In the entries below, find the line with "wp p Q s → exec p tr" and the line with "Prop) s tr1"; give again those lines and every line between them, exactly.

**The records**
##########

(* ===== verification/Effects.v ===== *)
(** * Effects

    Code that talks to the API server, the database, Git or the registry is
    modelled as a finite tree of calls: [Ret a] returns, [Vis e k] makes the call
    [e] and goes on with its reply.  Nothing is assumed about replies, so a theorem
    over all executions holds for stale caches, lost writes and every error.

    [exec p tr a] says that [p] can return [a] after making the calls [tr], each
    with its reply.  [run] drives a program with a concrete environment, for
    examples; what it does is an execution ([run_exec]), so every program ends
    whatever the environment answers. *)
From S2P Require Import Prelude.

Inductive prog (E : Set → Type) (A : Type) : Type :=
| Ret (a : A)
| Vis {X : Set} (e : E X) (k : X → prog E A).
Arguments Ret {_ _} _.
Arguments Vis {_ _ _} _ _.

Fixpoint prog_bind {E A B} (p : prog E A) (f : A → prog E B) : prog E B :=
  match p with
  | Ret a => f a
  | Vis e k => Vis e (λ x, prog_bind (k x) f)
  end.

Declare Scope prog_scope.
Delimit Scope prog_scope with prog.
Notation "'let!' x := p 'in' k" := (prog_bind p (λ x, k))
  (at level 10, x binder, p at level 200, k at level 200) : prog_scope.
Open Scope prog_scope.

Definition trigger {E X} (e : E X) : prog E X := Vis e Ret.

(** Apply a function to the value of a reply, if there is one. *)
Definition map_ok {E A B} (f : A → B) (r : result E A) : result E B :=
  match r with Ok a => Ok (f a) | Err e => Err e end.

(** A call with the reply it got. *)
Inductive call (E : Set → Type) : Type :=
| Call {X : Set} (e : E X) (x : X).
Arguments Call {_ _} _ _.

Fixpoint exec {E A} (p : prog E A) (tr : list (call E)) (a : A) : Prop :=
  match p with
  | Ret b => tr = [] ∧ a = b
  | Vis e k => ∃ x tr', tr = Call e x :: tr' ∧ exec (k x) tr' a
  end.

(** ** Composition *)
Section exec.
Context {E : Set → Type}.

Lemma exec_ret {A} (a b : A) (tr : list (call E)) : exec (Ret a) tr b ↔ tr = [] ∧ b = a.
Proof. done. Qed.

Lemma exec_bind {A B} (p : prog E A) (f : A → prog E B) tr b :
  exec (prog_bind p f) tr b ↔ ∃ tr1 tr2 a, tr = tr1 ++ tr2 ∧ exec p tr1 a ∧ exec (f a) tr2 b.
Proof.
  revert tr. induction p as [a|X e k IH]; intros tr.
  - split.
    + intros H. by exists [], tr, a.
    + intros (tr1 & tr2 & a' & -> & [-> ->] & H). done.
  - split.
    + intros (x & tr' & -> & H). apply IH in H as (tr1 & tr2 & a & -> & H1 & H2).
      exists (Call e x :: tr1), tr2, a. split_and!; [done| |done]. by exists x, tr1.
    + intros (tr1 & tr2 & a & -> & (x & tr' & -> & H1) & H2). exists x, (tr' ++ tr2).
      split; [done|]. apply IH. by exists tr', tr2, a.
Qed.

Lemma exec_trigger {X} (e : E X) tr x : exec (trigger e) tr x ↔ tr = [Call e x].
Proof.
  split.
  - by intros (y & tr' & -> & -> & ->).
  - intros ->. by exists x, [].
Qed.
End exec.

(** ** Which calls a program can make *)
Section calls.
Context {E : Set → Type} (ok : ∀ X : Set, E X → bool).

(** Whatever is answered, only calls that [ok] accepts are made. *)
Fixpoint calls_only {A} (p : prog E A) : Prop :=
  match p with
  | Ret _ => True
  | Vis e k => ok _ e = true ∧ ∀ x, calls_only (k x)
  end.

Definition call_ok (c : call E) : bool := match c with Call e _ => ok _ e end.

Lemma calls_only_bind {A B} (p : prog E A) (f : A → prog E B) :
  calls_only p → (∀ a, calls_only (f a)) → calls_only (prog_bind p f).
Proof. intros Hp Hf. induction p as [a|X e k IH]; simpl in *; [done|]. destruct Hp as [He Hk]. split; auto. Qed.

Lemma calls_only_trigger {X : Set} (e : E X) : ok _ e = true → calls_only (trigger e).
Proof. done. Qed.

Lemma calls_only_exec {A} (p : prog E A) tr a :
  calls_only p → exec p tr a → Forall (λ c, call_ok c = true) tr.
Proof.
  revert tr. induction p as [b|X e k IH]; intros tr Hp; simpl in *.
  - by intros [-> _].
  - destruct Hp as [He Hk]. intros (x & tr' & -> & H). constructor; [done|]. by eapply IH.
Qed.

(** Then nothing is observed of a call that is not accepted. *)
Lemma calls_only_omap {A B} (obs : call E → option B) (p : prog E A) tr a :
  (∀ c, call_ok c = true → obs c = None) → calls_only p → exec p tr a → omap obs tr = [].
Proof.
  intros Hobs Hp Hex. pose proof (calls_only_exec _ _ _ Hp Hex) as Hf. clear Hp Hex.
  induction Hf as [|c l Hc _ IH]; [done|].
  simpl. by rewrite (Hobs c Hc).
Qed.
End calls.

Lemma calls_only_mono {E : Set → Type} (ok ok' : ∀ X : Set, E X → bool) {A} (p : prog E A) :
  (∀ X e, ok X e = true → ok' X e = true) → calls_only ok p → calls_only ok' p.
Proof. intros Hok. induction p as [a|X e k IH]; simpl; [done|]. intros [He Hk]. split; auto. Qed.

(** Walk a program, one call, bind or branch at a time. *)
Ltac calls_step :=
  lazymatch goal with
  | |- calls_only _ (prog_bind _ _) => apply calls_only_bind; [|intros ?]
  | |- calls_only _ (match ?x with _ => _ end) => destruct x
  | |- calls_only _ (Ret _) => exact I
  | |- calls_only _ (Vis _ _) => split; [reflexivity|intros ?]
  | |- calls_only _ (trigger _) => apply calls_only_trigger; reflexivity
  end.
Create HintDb calls.
Ltac calls := repeat first [calls_step | solve [eauto with calls]].

(** Every result of the program satisfies [P]. *)
Section returns.
Context {E : Set → Type}.
Fixpoint returns {A} (P : A → Prop) (p : prog E A) : Prop :=
  match p with Ret a => P a | Vis e k => ∀ x, returns P (k x) end.
Lemma returns_bind {A B} (P : B → Prop) (p : prog E A) (f : A → prog E B) :
  (∀ a, returns P (f a)) → returns P (prog_bind p f).
Proof. intros Hf. induction p as [a|X e k IH]; [apply Hf|]. intros x. apply IH. Qed.
Lemma returns_through {A B} (P : A → Prop) (Q : B → Prop) (p : prog E A) (f : A → prog E B) :
  returns P p → (∀ a, P a → returns Q (f a)) → returns Q (prog_bind p f).
Proof. intros Hp Hf. induction p as [a|X e k IH]; [by apply Hf|]. intros x. apply IH, Hp. Qed.
Lemma returns_exec {A} (P : A → Prop) (p : prog E A) tr a : returns P p → exec p tr a → P a.
Proof.
  revert tr. induction p as [b|X e k IH]; intros tr Hp; simpl; [by intros [_ ->]|]. intros (x & tr' & _ & Hex). by eapply IH.
Qed.
End returns.

(** ** Running a program *)
Section run.
Context {E : Set → Type} {S : Type} (handler : ∀ X : Set, E X → S → X * S).

Fixpoint run {A} (p : prog E A) (s : S) : A * list (call E) * S :=
  match p with
  | Ret a => (a, [], s)
  | Vis e k =>
      let '(x, s) := handler _ e s in
      let '(a, tr, s) := run (k x) s in
      (a, Call e x :: tr, s)
  end.

Lemma run_exec {A} (p : prog E A) s : exec p (run p s).1.2 (run p s).1.1.
Proof.
  revert s. induction p as [a|X e k IH]; intros s; simpl; [done|].
  destruct (handler X e s) as [x s']. specialize (IH x s').
  destruct (run (k x) s') as [[a tr] s'']. exists x, tr. done.
Qed.
End run.

(** ** Linking

    A program over [E] becomes one over [F] when every [E]-call is carried out by a
    program over [F], with a state [S] threaded through. *)
Section interp.
Context {E F : Set → Type} {S : Type} (h : ∀ X : Set, E X → S → prog F (X * S)).

Fixpoint interp {A} (p : prog E A) (s : S) : prog F (A * S) :=
  match p with
  | Ret a => Ret (a, s)
  | Vis e k => let! xs := h _ e s in interp (k xs.1) xs.2
  end.

(** The [F]-calls [trF] carry out the [E]-calls [tr] one after the other. *)
Fixpoint carries (tr : list (call E)) (s : S) (trF : list (call F)) (s' : S) : Prop :=
  match tr with
  | [] => trF = [] ∧ s' = s
  | Call e x :: tr => ∃ t1 t2 s1, trF = t1 ++ t2 ∧ exec (h _ e s) t1 (x, s1) ∧ carries tr s1 t2 s'
  end.

(** What a linked program does, the program does over the carried-out calls. *)
Lemma exec_interp {A} (p : prog E A) s trF a s' :
  exec (interp p s) trF (a, s') → ∃ tr, exec p tr a ∧ carries tr s trF s'.
Proof.
  revert s trF. induction p as [b|X e k IH]; intros s trF; cbn [interp].
  - intros [-> [= -> ->]]. by exists [].
  - intros (t1 & t2 & [x s1] & -> & Hh & Hk)%exec_bind. apply IH in Hk as (tr & Hp & Hc).
    exists (Call e x :: tr). split; [by exists x, tr|]. by exists t1, t2, s1.
Qed.

Lemma carries_app tr1 tr2 s trF s' :
  carries (tr1 ++ tr2) s trF s' →
  ∃ t1 t2 s1, trF = t1 ++ t2 ∧ carries tr1 s t1 s1 ∧ carries tr2 s1 t2 s'.
Proof.
  revert s trF. induction tr1 as [|[X e x] tr1 IH]; intros s trF; cbn [app carries].
  - intros H. by exists [], trF, s.
  - intros (t1 & t2 & s1 & -> & He & (t3 & t4 & s2 & -> & H1 & H2)%IH).
    exists (t1 ++ t3), t4, s2. split_and!; [by rewrite app_assoc| |done]. by exists t1, t3, s1.
Qed.
End interp.

(** ** Renaming calls

    A program over [E] is one over [F] when every [E]-call is an [F]-call. *)
Section lift.
Context {E F : Set → Type} (h : ∀ X : Set, E X → F X).

Fixpoint lift {A} (p : prog E A) : prog F A :=
  match p with
  | Ret a => Ret a
  | Vis e k => Vis (h _ e) (λ x, lift (k x))
  end.

Definition lift_call (c : call E) : call F := match c with Call e x => Call (h _ e) x end.

Lemma exec_lift {A} (p : prog E A) tr a :
  exec (lift p) tr a ↔ ∃ tr', tr = lift_call <$> tr' ∧ exec p tr' a.
Proof.
  revert tr. induction p as [b|X e k IH]; intros tr; cbn [lift exec].
  - split; [intros [-> ->]; by exists []|by intros (tr' & -> & -> & ->)].
  - split.
    + intros (x & tr' & -> & (tr0 & -> & Hk)%IH). exists (Call e x :: tr0). split; [done|]. by exists x, tr0.
    + intros (tr0 & -> & x & tr' & -> & Hk). exists x, (lift_call <$> tr'). split; [done|]. apply IH. by exists tr'.
Qed.

Lemma calls_only_lift (ok : ∀ X : Set, F X → bool) {A} (p : prog E A) :
  calls_only (λ X e, ok X (h X e)) p → calls_only ok (lift p).
Proof. induction p as [b|X e k IH]; [done|]. intros [He Hk]. split; [done|]. intros x. by apply IH. Qed.
End lift.

(** ** Typestate

    [wp p Q s]: starting in the ghost state [s], every call of [p] is allowed by [pre] in
    the state it is made in, [step] moves the state with the call and its reply, and when
    [p] returns, [Q] holds of the result and the state reached. *)
Section wp.
Context {E : Set → Type} {S : Type} (pre : ∀ X : Set, E X → S → Prop) (step : ∀ X : Set, E X → X → S → S).

Fixpoint wp {A} (p : prog E A) (Q : A → S → Prop) (s : S) : Prop :=
  match p with
  | Ret a => Q a s
  | Vis e k => pre _ e s ∧ ∀ x, wp (k x) Q (step _ e x s)
  end.

Definition step_call (s : S) (c : call E) : S := match c with Call e x => step _ e x s end.

Lemma wp_mono {A} (p : prog E A) (Q Q' : A → S → Prop) s :
  (∀ a s, Q a s → Q' a s) → wp p Q s → wp p Q' s.
Proof. intros HQ. revert s. induction p as [a|X e k IH]; intros s; simpl; [auto|]. intros [Hp Hk]. split; auto. Qed.

Lemma wp_bind {A B} (p : prog E A) (f : A → prog E B) (Q : B → S → Prop) s :
  wp p (λ a s, wp (f a) Q s) s → wp (prog_bind p f) Q s.
Proof.
  revert s. induction p as [a|X e k IH]; intros s; simpl; [done|].
  intros [Hp Hk]. split; [done|]. intros x. by apply IH.
Qed.

Lemma wp_exec {A} (p : prog E A) (Q : A → S → Prop) s tr a :
  wp p Q s → exec p tr a → Q a (foldl step_call s tr).
Proof.
  revert s tr. induction p as [b|X e k IH]; intros s tr; simpl.
  - by intros HQ [-> ->].
  - intros [_ Hk] (x & tr' & -> & Hex). simpl. by eapply IH.
Qed.

(** Calls that are always allowed and leave the state alone. *)
Lemma wp_calls_only (ok : ∀ X : Set, E X → bool) {A} (p : prog E A) (Q : A → S → Prop) s :
  (∀ X (e : E X) s, ok X e = true → pre X e s ∧ ∀ x, step X e x s = s) →
  calls_only ok p → (∀ a, Q a s) → wp p Q s.
Proof.
  intros Hok Hp HQ. induction p as [a|X e k IH]; simpl; [done|]. destruct Hp as [He Hk].
  destruct (Hok X e s He) as [Hpre Hst]. split; [done|]. intros x. rewrite Hst. auto.
Qed.

(** What is allowed when the call is made: the state reached by the calls before it. *)
Lemma wp_pre {A} (p : prog E A) (Q : A → S → Prop) s tr1 c tr2 a :
  wp p Q s → exec p (tr1 ++ c :: tr2) a →
  match c with Call e _ => pre _ e (foldl step_call s tr1) end.
Proof.
  revert s tr1. induction p as [b|X e k IH]; intros s tr1; simpl.
  - intros _ [Hn _]. by destruct tr1.
  - intros [Hp Hk] (x & tr' & E0 & Hex). destruct tr1 as [|c1 tr1]; injection E0 as -> Htr; [done|].
    rewrite <- Htr in Hex. exact (IH x _ tr1 (Hk x) Hex).
Qed.
End wp.

(** The ghost state that remembers everything: the calls so far. *)
Section history.
Context {E : Set → Type} (pre : ∀ X : Set, E X → list (call E) → Prop).
Definition hist (X : Set) (e : E X) (x : X) (tr : list (call E)) : list (call E) := tr ++ [Call e x].

Lemma hist_foldl tr0 tr : foldl (step_call hist) tr0 tr = tr0 ++ tr.
Proof.
  revert tr0. induction tr as [|[X e x] tr IH]; intros tr0; simpl; [by rewrite app_nil_r|].
  rewrite IH. unfold hist. by rewrite <- app_assoc.
Qed.

(** A sub-program whose calls are all allowed from here on contributes its trace. *)
Lemma wp_hist {A} (p : prog E A) (Q : A → list (call E) → Prop) tr :
  (∀ X e tr', pre X e (tr ++ tr')) → (∀ tr' a, exec p tr' a → Q a (tr ++ tr')) → wp pre hist p Q tr.
Proof.
  revert tr. induction p as [a|X e k IH]; intros tr Hp HQ; simpl.
  - rewrite <- (app_nil_r tr). by apply HQ.
  - split; [rewrite <- (app_nil_r tr); apply Hp|]. intros x. unfold hist. apply IH.
    + intros X' e' tr'. rewrite <- app_assoc. apply Hp.
    + intros tr' a Hex. rewrite <- app_assoc. apply HQ. by exists x, tr'.
Qed.
Lemma wp_hist_exec {A} (p : prog E A) (Q : A → list (call E) → Prop) tr a :
  wp pre hist p Q [] → exec p tr a → Q a tr.
Proof. intros Hw Hex. pose proof (wp_exec _ _ _ _ _ _ _ Hw Hex) as HQ. by rewrite hist_foldl in HQ. Qed.
Lemma wp_hist_pre {A} (p : prog E A) (Q : A → list (call E) → Prop) tr1 c tr2 a :
  wp pre hist p Q [] → exec p (tr1 ++ c :: tr2) a → match c with Call e _ => pre _ e tr1 end.
Proof. intros Hw Hex. pose proof (wp_pre _ _ _ _ _ _ _ _ _ Hw Hex) as HQ. by rewrite hist_foldl in HQ. Qed.
End history.

(** Walk a program with its ghost state, one call, bind or branch at a time. *)
Ltac wp_step :=
  lazymatch goal with
  | |- wp _ _ (prog_bind _ _) _ _ => apply wp_bind
  | |- wp _ _ (let _ := _ in _) _ _ => cbv zeta
  | |- wp _ _ (match ?x with _ => _ end) _ _ => destruct x
  | |- wp _ _ (Ret _) _ _ => cbn [wp]
  | |- wp _ _ (trigger _) _ _ => split; [|intros ?]
  end.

##########

**Exercise solution**
  wp p Q s → exec p tr a → Q a (foldl step_call s tr).
Proof.
  revert s tr. induction p as [b|X e k IH]; intros s tr; simpl.
  - by intros HQ [-> ->].
  - intros [_ Hk] (x & tr' & -> & Hex). simpl. by eapply IH.
Qed.

(** Calls that are always allowed and leave the state alone. *)
Lemma wp_calls_only (ok : ∀ X : Set, E X → bool) {A} (p : prog E A) (Q : A → S → Prop) s :
  (∀ X (e : E X) s, ok X e = true → pre X e s ∧ ∀ x, step X e x s = s) →
  calls_only ok p → (∀ a, Q a s) → wp p Q s.
Proof.
  intros Hok Hp HQ. induction p as [a|X e k IH]; simpl; [done|]. destruct Hp as [He Hk].
  destruct (Hok X e s He) as [Hpre Hst]. split; [done|]. intros x. rewrite Hst. auto.
Qed.

(** What is allowed when the call is made: the state reached by the calls before it. *)
Lemma wp_pre {A} (p : prog E A) (Q : A → S → Prop) s tr1 c tr2 a :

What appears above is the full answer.